The NHS has the potential to test and implement innovative new treatments by using the latest research findings. This means the best possible treatments are made available sooner to all patients. The AMRC welcomes government commitments to speeding up the process of turning research findings into treatments. The Accelerated Access Collaborative is looking into new ways of accelerating uptake of innovation into the NHS.
Utilising digital and data across the NHS has huge potential to drive the development of new treatments as well as supporting patient management and care. To truly unlock this potential, consistent standards and infrastructure must be developed and implemented across the NHS, in order to link the valuable data that exists across the system.
Ultimately, patient data enables researchers to improve and save lives and we work closely with Understanding Patient Data to communicate the value of data to patients, carers and the public. More information is available here [link] We work with the NHS Digital, Health Data Research UK, the Department of Health and Social Care and others to ensure that this data is joined up and readily accessible to our members.
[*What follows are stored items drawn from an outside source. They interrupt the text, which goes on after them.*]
(* ===== verification/VmmFacts.v ===== *)
(** * Facts on the lists of kernel virtual memory

    The three lists of Vmm.v as lists of nodes, and what each operation does to them. *)
From S2P Require Import Prelude Errno Spinlock KMem Queue Dll Pmm Vmm.

(** ** Segments of region nodes *)

(** A node with its address, and the base and size of its region. *)
Definition region : Type := Z * Z.
Definition vlist : Type := list (Z * region).
Implicit Types (l k : vlist) (h : gmap Z node_t).

Fixpoint rseg (h : gmap Z node_t) (pv : Z) (l : vlist) (nx : Z) : Prop :=
  match l with
  | [] => True
  | (p, r) :: l => h !! p = Some (mkVnode pv r.1 r.2 (hd_addr l nx)) /\ rseg h p l nx
  end.

Lemma rseg_app h pv l1 l2 nx : rseg h pv (l1 ++ l2) nx <-> rseg h pv l1 (hd_addr l2 nx) /\ rseg h (last_addr l1 pv) l2 nx.
Proof.
  revert pv. induction l1 as [|[p d] l1 IH]; intros pv; simpl; [naive_solver|]. rewrite IH, hd_addr_app. naive_solver.
Qed.
Lemma rseg_ext h h' pv l nx : (forall p, p ∈ addrs l -> h' !! p = h !! p) -> rseg h pv l nx -> rseg h' pv l nx.
Proof.
  revert pv. induction l as [|[p d] l IH]; intros pv Hext; simpl; [done|].
  intros [Hp Hl]. setoid_rewrite elem_of_addrs_cons in Hext. simpl in Hext. split; [rewrite Hext; auto|apply IH; auto].
Qed.
Lemma rseg_insert h pv l nx p n : p ∉ addrs l -> rseg h pv l nx -> rseg (<[p := n]> h) pv l nx.
Proof. intros Hp. apply rseg_ext. intros q Hq. apply lookup_insert_ne. by intros ->. Qed.
Lemma rseg_dom h pv l nx p : rseg h pv l nx -> p ∈ addrs l -> is_Some (h !! p).
Proof.
  revert pv. induction l as [|[q d] l IH]; intros pv; simpl; [intros _ []%not_elem_of_addrs_nil|].
  intros [Hq Hl] [->|Hp]%elem_of_addrs_cons; [eauto|]. by apply (IH q).
Qed.
Lemma rseg_length h pv l nx : rseg h pv l nx -> dll_ok l -> (length l <= size h)%nat.
Proof.
  intros Hs [Hn _]. assert (list_to_set (addrs l) ⊆ dom h) as Hsub.
  { intros p Hp. apply elem_of_list_to_set in Hp. apply elem_of_dom. by eapply rseg_dom. }
  pose proof (subseteq_size _ _ Hsub) as Hsz. rewrite size_list_to_set in Hsz by done. rewrite size_dom in Hsz.
  unfold addrs in Hsz. by rewrite length_fmap in Hsz.
Qed.
Lemma rseg_mid h pv l1 p r l2 nx : rseg h pv (l1 ++ (p, r) :: l2) nx ->
  h !! p = Some (mkVnode (last_addr l1 pv) r.1 r.2 (hd_addr l2 nx)).
Proof. intros [_ [H _]]%rseg_app. done. Qed.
Many medical research charities are in a unique position in having an expert knowledge of, and trusted access to, patients and carers, enabling them to represent their unmet needs and lived experience. That connection means charities can take a leading role in developing new data-driven technologies, such as AI, by ensuring patient participation as they are developed. Charities also hold valuable data about patients, for example in registries, which has great potential to underpin these new technologies and ensure they are put to best use.
The size and scale of the NHS is particularly important for research into rare and less common diseases, where multi-centre studies are the only way to access the numbers of patients needed for robust research. Pan-EU or multi-nation approaches to clinical trials are also crucial for these patients.